**ASSIGNMENT**.
Tally the lines of the data below that contain the string "sets". Give the tally and nothing else.

**INFORMATION SHOWN**.
(** * lego-stats: the postprocess aggregation pipeline

    A shallow embedding of [postprocess-node.mjs] / [postprocess.ts] (the
    batch job that turns the Rebrickable CSV tables into the dashboard's JSON
    aggregates), of [aggregateYearData] from [CoverageAnalysis.tsx], and of
    the dashboard helpers that read these aggregates: the CSV parser, the
    custom range key, the coverage summary figures, the date range filter,
    the threshold markers of the coverage curve and the series of the trends
    chart.

    Conventions of the embedding:
    - a JavaScript [number] is an exact rational or one of NaN, +Infinity,
      -Infinity: binary floating-point rounding is not modelled, nor the
      exponent notation that [toFixed] switches to from 1e21 on;
    - piece quantities are integers ([parseInt(..) || 0]), unbounded;
    - a JavaScript [Map] is an association list in insertion order, a [Set] a
      duplicate-free list in insertion order;
    - [Array.prototype.sort] is a stable sort. *)

From Stdlib Require Import ZArith QArith Qround Qabs List String Ascii Bool Lia Lqa.
From Stdlib Require Import Permutation Sorted DecimalString DecimalN.
Import ListNotations.

Local Open Scope Z_scope.

(** ** JavaScript numbers *)

Module JS.

Inductive number : Type :=
| NaN
| PInf
| NInf
| Num (q : Q).

Definition of_int (z : Z) : number := Num (inject_Z z).

(** [a / b] for integer-valued operands. *)
Definition div (a b : Z) : number :=
  if b =? 0 then
    if a =? 0 then NaN else if 0 <? a then PInf else NInf
  else Num (inject_Z a / inject_Z b).

(** [x * 100]. *)
Definition times100 (x : number) : number :=
  match x with
  | Num q => Num (q * 100)
  | other => other
  end.

Definition pow10 (d : nat) : positive := Z.to_pos (10 ^ Z.of_nat d).

(** The integer [n] of [Number.prototype.toFixed]: the one for which
    [n / 10^d - x] is closest to zero, the larger one on a tie ([x >= 0]). *)
Definition nearest (d : nat) (x : Q) : Z :=
  Qfloor (x * inject_Z (Zpos (pow10 d)) + (1 # 2)).

(** [parseFloat(x.toFixed(d))]: the sign is split off and the magnitude
    rounded; a non-finite [x] prints and parses back as itself. *)
Definition toFixed (d : nat) (x : number) : number :=
  match x with
  | Num q =>
      if Qle_bool 0 q
      then Num (Qred (nearest d q # pow10 d))
      else Num (Qred (- nearest d (- q) # pow10 d))
  | other => other
  end.

(** [Math.round]: the nearest integer, ties towards +Infinity. *)
Definition round (x : number) : number :=
  match x with
  | Num q => Num (inject_Z (Qfloor (q + (1 # 2))))
  | other => other
  end.

(** [x || 0]: NaN and zero are falsy. *)
Definition or0 (x : number) : number :=
  match x with
  | NaN => Num 0
  | Num q => if Qeq_bool q 0 then Num 0 else x
  | other => other
  end.

(** [x >= t] for an integer [t]; false on NaN. *)
Definition ge (x : number) (t : Z) : bool :=
  match x with
  | NaN => false
  | PInf => true
  | NInf => false
  | Num q => Qle_bool (inject_Z t) q
  end.

(** [x + y]. *)
Definition add (x y : number) : number :=
  match x, y with
  | NaN, _ | _, NaN => NaN
  | PInf, NInf | NInf, PInf => NaN
  | PInf, _ | _, PInf => PInf
  | NInf, _ | _, NInf => NInf
  | Num p, Num q => Num (p + q)
  end.

(** *** [parseInt] without a radix argument *)

Definition isWhite (c : ascii) : bool :=
  let n := nat_of_ascii c in
  ((9 <=? n) && (n <=? 13))%nat || (n =? 32)%nat.

Fixpoint trimStart (s : string) : string :=
  match s with
  | String c rest => if isWhite c then trimStart rest else s
  | EmptyString => s
  end.

Definition digitValue (radix : Z) (c : ascii) : option Z :=
  let n := Z.of_nat (nat_of_ascii c) in
  let v :=
    if (48 <=? n) && (n <=? 57) then Some (n - 48)
    else if (97 <=? n) && (n <=? 122) then Some (n - 87)
    else if (65 <=? n) && (n <=? 90) then Some (n - 55)
    else None in
  match v with
  | Some d => if d <? radix then Some d else None
  | None => None
  end.

(** The value of the longest prefix of digits; [None] when it is empty. *)
Fixpoint digits (radix : Z) (s : string) (acc : option Z) : option Z :=
  match s with
  | String c rest =>
      match digitValue radix c with
      | Some d =>
          digits radix rest
            (Some (match acc with Some a => a * radix + d | None => d end))
      | None => acc
      end
  | EmptyString => acc
  end.

Definition unsignedInt (s : string) : option Z :=
  match s with
  | String "0" (String "x" rest) | String "0" (String "X" rest) =>
      digits 16 rest None
  | _ => digits 10 s None
  end.

(** [parseInt(s)]; [None] stands for NaN. *)
Definition parseInt (s : string) : option Z :=
  match trimStart s with
  | String "-" rest => option_map Z.opp (unsignedInt rest)
  | String "+" rest => unsignedInt rest
  | t => unsignedInt t
  end.

(** [parseInt(s) || 0]. *)
Definition parseIntOr0 (s : string) : Z :=
  match parseInt s with Some z => z | None => 0 end.

(** A string is truthy when it is not empty. *)
Definition truthy (s : string) : bool :=
  match s with EmptyString => false | _ => true end.

(** [s || dflt] *)
Definition strOr (s dflt : string) : string :=
  if truthy s then s else dflt.

End JS.

(** ** [Map] and [Set], in insertion order *)

Section JsMap.
Context {K V : Type}.
Variable eqb : K -> K -> bool.

Definition Map := list (K * V).

Fixpoint map_get (m : Map) (k : K) : option V :=
  match m with
  | [] => None
  | (k', v) :: rest => if eqb k' k then Some v else map_get rest k
  end.

Definition map_has (m : Map) (k : K) : bool :=
  match map_get m k with Some _ => true | None => false end.

(** [m.set(k, v)]: an existing key keeps its position. *)
Fixpoint map_set (m : Map) (k : K) (v : V) : Map :=
  match m with
  | [] => [(k, v)]
  | (k', v') :: rest =>
      if eqb k' k then (k', v) :: rest else (k', v') :: map_set rest k v
  end.

Definition map_values (m : Map) : list V := map snd m.
Definition map_keys (m : Map) : list K := map fst m.
End JsMap.

Arguments Map : clear implicits.

Section JsSet.
Context {K : Type}.
Variable eqb : K -> K -> bool.

Definition set_has (s : list K) (k : K) : bool := existsb (eqb k) s.

Definition set_add (s : list K) (k : K) : list K :=
  if set_has s k then s else s ++ [k].
End JsSet.

(** ** Stable sorting, as [Array.prototype.sort] with a consistent comparator *)

Section Sort.
Context {A : Type}.
(** [before y x]: [y] must come strictly before [x]. *)
Variable before : A -> A -> bool.

Fixpoint insert (x : A) (l : list A) : list A :=
  match l with
  | [] => [x]
  | y :: rest => if before y x then y :: insert x rest else x :: l
  end.

Fixpoint sort (l : list A) : list A :=
  match l with
  | [] => []
  | x :: rest => insert x (sort rest)
  end.
End Sort.

(** ** The CSV records *)

Record Color := { c_id : string; c_name : string; c_rgb : string; c_is_trans : string }.
Record Part := { p_part_num : string; p_name : string; p_part_cat_id : string;
                 p_part_material : string }.
Record LegoSet := { s_set_num : string; s_name : string; s_year : string;
                    s_theme_id : string; s_num_parts : string }.
Record Inventory := { inv_id : string; inv_version : string; inv_set_num : string }.
Record InventoryPart := { ip_inventory_id : string; ip_part_num : string;
                          ip_color_id : string; ip_quantity : string;
                          ip_is_spare : string; ip_img_url : string }.

(** The five tables of one snapshot. *)
Record Tables := {
  colors : list Color;
  parts : list Part;
  sets : list LegoSet;
  inventories : list Inventory;
  inventoryParts : list InventoryPart
}.

(** ** Lookup maps *)

Definition colorMap (t : Tables) : Map string Color :=
  fold_left (fun m c => map_set String.eqb m (c_id c) c) (colors t) [].

Definition partMap (t : Tables) : Map string Part :=
  fold_left (fun m p => map_set String.eqb m (p_part_num p) p) (parts t) [].

Definition setMap (t : Tables) : Map string LegoSet :=
  fold_left (fun m s => map_set String.eqb m (s_set_num s) s) (sets t) [].

(** inventory id -> set number, the first inventory seen wins. *)
Definition inventoryToSetMap (t : Tables) : Map string string :=
  fold_left
    (fun m inv =>
       if map_has String.eqb m (inv_id inv) then m
       else map_set String.eqb m (inv_id inv) (inv_set_num inv))
    (inventories t) [].

Definition qtyOf (ip : InventoryPart) : Z := JS.parseIntOr0 (ip_quantity ip).

(** [parseFloat(((q / total) * 100).toFixed(d))] *)
Definition percentOf (d : nat) (q total : Z) : JS.number :=
  JS.toFixed d (JS.times100 (JS.div q total)).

**SOLUTION FOR THIS EXERCISE**.
2